After 1890, political pressure from the public for more homesteads in the Panhandle, combined with an economic downturn in 1893, convinced Dudley that he should liquidate his cattle empire. Dudley sold his ranch to T. C. Schumaker and moved back to Massachusetts.

Schumaker continued to expand the Anchor D by purchasing several nearby smaller ranches, but experienced financial problems by the turn of the 20th century. Another investor, Howard M. Stonebraker, bought the Anchor D operation, as well as the brand, in 1904. Edwin Zea, a Kansas City banker, came aboard as Stonebraker's partner. The partnership was renamed the Stonebraker and Zea Cattle Company. In 1911, the state of Oklahoma chartered the Stonebraker and Zea Livestock Company, and listed John H. Lucas as a third incorporator.
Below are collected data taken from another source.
Lemma collect_complete m d v root buf n ds :
  length (pc_hashes buf) = MAX_COMPONENTS ->
  d <> 0 -> real_mount v <> 0 ->
  resolves m root d (real_mount v) v n ds ->
  (n < MAX_PATH_WALK_STEPS)%nat -> (length ds <= MAX_COMPONENTS)%nat ->
  pc_truncated (collect_path_components m d v root buf).2 = 0
  /\ buf_components (collect_path_components m d v root buf).2 = component_hashes m ds.
Proof.
  unfold collect_path_components. generalize MAX_PATH_WALK_STEPS as steps.
  intros steps Hl Hd Hv Hres Hn Hds.
  apply Z.eqb_neq in Hd, Hv. rewrite Hd, Hv. simpl orb. cbv iota.
  destruct (collect_loop_complete m root steps d (real_mount v) v
      (PathComponents (pc_hashes buf) 0 0) n ds) as (b & -> & ? & Ht & Hc);
    [done|done|by apply reset_ok|simpl; lia|].
  simpl. by rewrite Hc.
Qed.

Lemma collect_stale m d v root b1 b2 :
  length (pc_hashes b1) = MAX_COMPONENTS -> length (pc_hashes b2) = MAX_COMPONENTS ->
  buf_equiv (collect_path_components m d v root b1).2 (collect_path_components m d v root b2).2.
Proof.
  unfold collect_path_components. generalize MAX_PATH_WALK_STEPS as steps. intros steps H1 H2.
  assert (buf_equiv (PathComponents (pc_hashes b1) 0 0) (PathComponents (pc_hashes b2) 0 0)) as Hb.
  { unfold buf_equiv. split_and!; [by apply reset_ok..|done|done|done]. }
  case_match; [done|].
  destruct (collect_loop_proper m root steps d (real_mount v) v _ _ Hb) as [Hr Hb'].
  destruct (collect_loop _ _ _ _ _ _ (PathComponents (pc_hashes b1) _ _)) as [[] c1],
    (collect_loop _ _ _ _ _ _ (PathComponents (pc_hashes b2) _ _)) as [[] c2]; simpl in *; try done.
  destruct Hb' as ([? ?] & [? ?] & ? & ? & ?). by split_and!.
Qed.
End walk.

(** ** Properties *)

(** Converting a [struct vfsmount] pointer to the [struct mount] around it
    and back gives the same pointer, and likewise the other way round, as long
    as neither conversion lands on NULL. *)
Lemma mount_conversions_inverse `{KL : KernelLayout} (v mnt : Z) :
  in_width 64 v -> in_width 64 mnt -> real_mount v <> 0 -> mount_vfs mnt <> 0 ->
  mount_vfs (real_mount v) = v /\ real_mount (mount_vfs mnt) = mnt.
Proof.
  intros Hv Hm Hr Hw. split.
  - unfold mount_vfs. pose proof (proj2 (Z.eqb_neq _ _) Hr) as ->. unfold real_mount in *.
    destruct (Z.eqb_spec v 0); [done|]. unfold wrap.
    rewrite Zplus_mod_idemp_l, Z.sub_add. by apply wrap_small.
  - unfold real_mount. pose proof (proj2 (Z.eqb_neq _ _) Hw) as ->. unfold mount_vfs in *.
    destruct (Z.eqb_spec mnt 0); [done|]. unfold wrap.
    rewrite Zminus_mod_idemp_l, Z.add_simpl_r. by apply wrap_small.
Qed.

(** C22. A walk that is not marked truncated followed the path the task sees
    from the file to the task's root: the hashes it recorded are exactly those
    of the named dentries on that path, leaf first. *)
Theorem walk_sound `{KL : KernelLayout} (m : mem) (d v : Z) (root : fs_root) (buf : path_components) :
  length (pc_hashes buf) = MAX_COMPONENTS -> d <> 0 -> real_mount v <> 0 ->
  pc_truncated (collect_path_components m d v root buf).2 = 0 ->
  exists n ds, (n < MAX_PATH_WALK_STEPS)%nat
    /\ resolves m root d (real_mount v) v n ds
    /\ buf_components (collect_path_components m d v root buf).2 = component_hashes m ds.
Proof. intros. by apply collect_sound. Qed.

Lemma walk_sound_witness :
  exists n ds, (n < MAX_PATH_WALK_STEPS)%nat
    /\ resolves mem_etc (task_fs_root mem_etc TASK) SHADOW (real_mount VFS) VFS n ds
    /\ buf_components (collect_path_components mem_etc SHADOW VFS (task_fs_root mem_etc TASK)
         zero_path_components).2 = component_hashes mem_etc ds.
Proof. apply walk_sound; vm_compute; congruence. Defined.

(** C23. Every path of at most 16 entries, counting the unnamed ones the walk
    climbs through as well, that needs fewer than 32 steps, mount crossings
    included, is collected in full and not marked truncated. *)
Theorem walk_complete `{KL : KernelLayout} (m : mem) (d v : Z) (root : fs_root)
    (buf : path_components) (n : nat) (ds : list Z) :
  length (pc_hashes buf) = MAX_COMPONENTS -> d <> 0 -> real_mount v <> 0 ->
  resolves m root d (real_mount v) v n ds ->
  (n < MAX_PATH_WALK_STEPS)%nat -> (length ds <= MAX_COMPONENTS)%nat ->
  pc_truncated (collect_path_components m d v root buf).2 = 0
  /\ buf_components (collect_path_components m d v root buf).2 = component_hashes m ds.
Proof. intros. by eapply collect_complete. Qed.

(** /etc/shadow in the scenario. *)
Lemma shadow_resolves :
  resolves mem_etc (task_fs_root mem_etc TASK) SHADOW (real_mount VFS) VFS 2 [SHADOW; ETC].
Proof.
  apply resolves_climb; [intros [H _]; vm_compute in H; congruence|vm_compute; congruence..|].
  replace (d_parent mem_etc SHADOW) with ETC by (vm_compute; reflexivity).
  apply resolves_climb; [intros [H _]; vm_compute in H; congruence|vm_compute; congruence..|].
  apply resolves_root. split; vm_compute; reflexivity.
Qed.

Lemma walk_complete_witness :
  buf_components (collect_path_components mem_etc SHADOW VFS (task_fs_root mem_etc TASK)
    zero_path_components).2 = component_hashes mem_etc [SHADOW; ETC].
Proof.
  apply (walk_complete mem_etc SHADOW VFS (task_fs_root mem_etc TASK) zero_path_components 2
    [SHADOW; ETC] ltac:(reflexivity) ltac:(vm_compute; congruence) ltac:(vm_compute; congruence)
    shadow_resolves); unfold MAX_PATH_WALK_STEPS, MAX_COMPONENTS; simpl; lia.
Defined.

(** C24. A path with more than 16 named components, or one that takes 32 steps
    or more, is marked truncated: it is never mistaken for its own suffix. *)
Theorem walk_truncates `{KL : KernelLayout} (m : mem) (d v : Z) (root : fs_root)
    (buf : path_components) (n : nat) (ds : list Z) :
  length (pc_hashes buf) = MAX_COMPONENTS -> d <> 0 -> real_mount v <> 0 ->
  resolves m root d (real_mount v) v n ds ->
  (MAX_PATH_WALK_STEPS <= n)%nat \/ (MAX_COMPONENTS < length (component_hashes m ds))%nat ->
  pc_truncated (collect_path_components m d v root buf).2 <> 0.
Proof.
  intros Hl Hd Hv Hres Hbig Ht.
  destruct (collect_sound m d v root buf Hl Ht Hd Hv) as (n' & ds' & Hn' & Hres' & Hc).
  destruct (resolves_det _ _ _ _ _ _ _ _ _ Hres Hres') as [<- <-].
  destruct Hbig as [Hbig|Hbig]; [lia|].
  pose proof (length_buf_components _ (collect_ok m d v root buf Hl)) as Hlen.
  rewrite Hc in Hlen. pose proof (collect_ok m d v root buf Hl) as [_ Hcount]. lia.
Qed.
The winters of 1917 and 1918 were unusually harsh, causing a large number of cattle to die. Stonebraker and Zea worked to offset these losses by reducing the scale of their operations. They subdivided the ranch by platting a substantial fraction of the land into smaller farms which they sold under the auspices of the Oklahoma and Texas Land and Loan Company. By 1937, the Anchor D ranch consisted of about 63000 acres. In 1939, Zea's widow sold the remaining ranch land to R. S. Coon.

In 1970, R. S. Coon Memorial Foundation sold the Anchor D land, mostly to Jack Freeman and Lewis Mayer. The Freeman Ranch added 28200 acres from the sale, thereby becoming one of the state's largest ranches.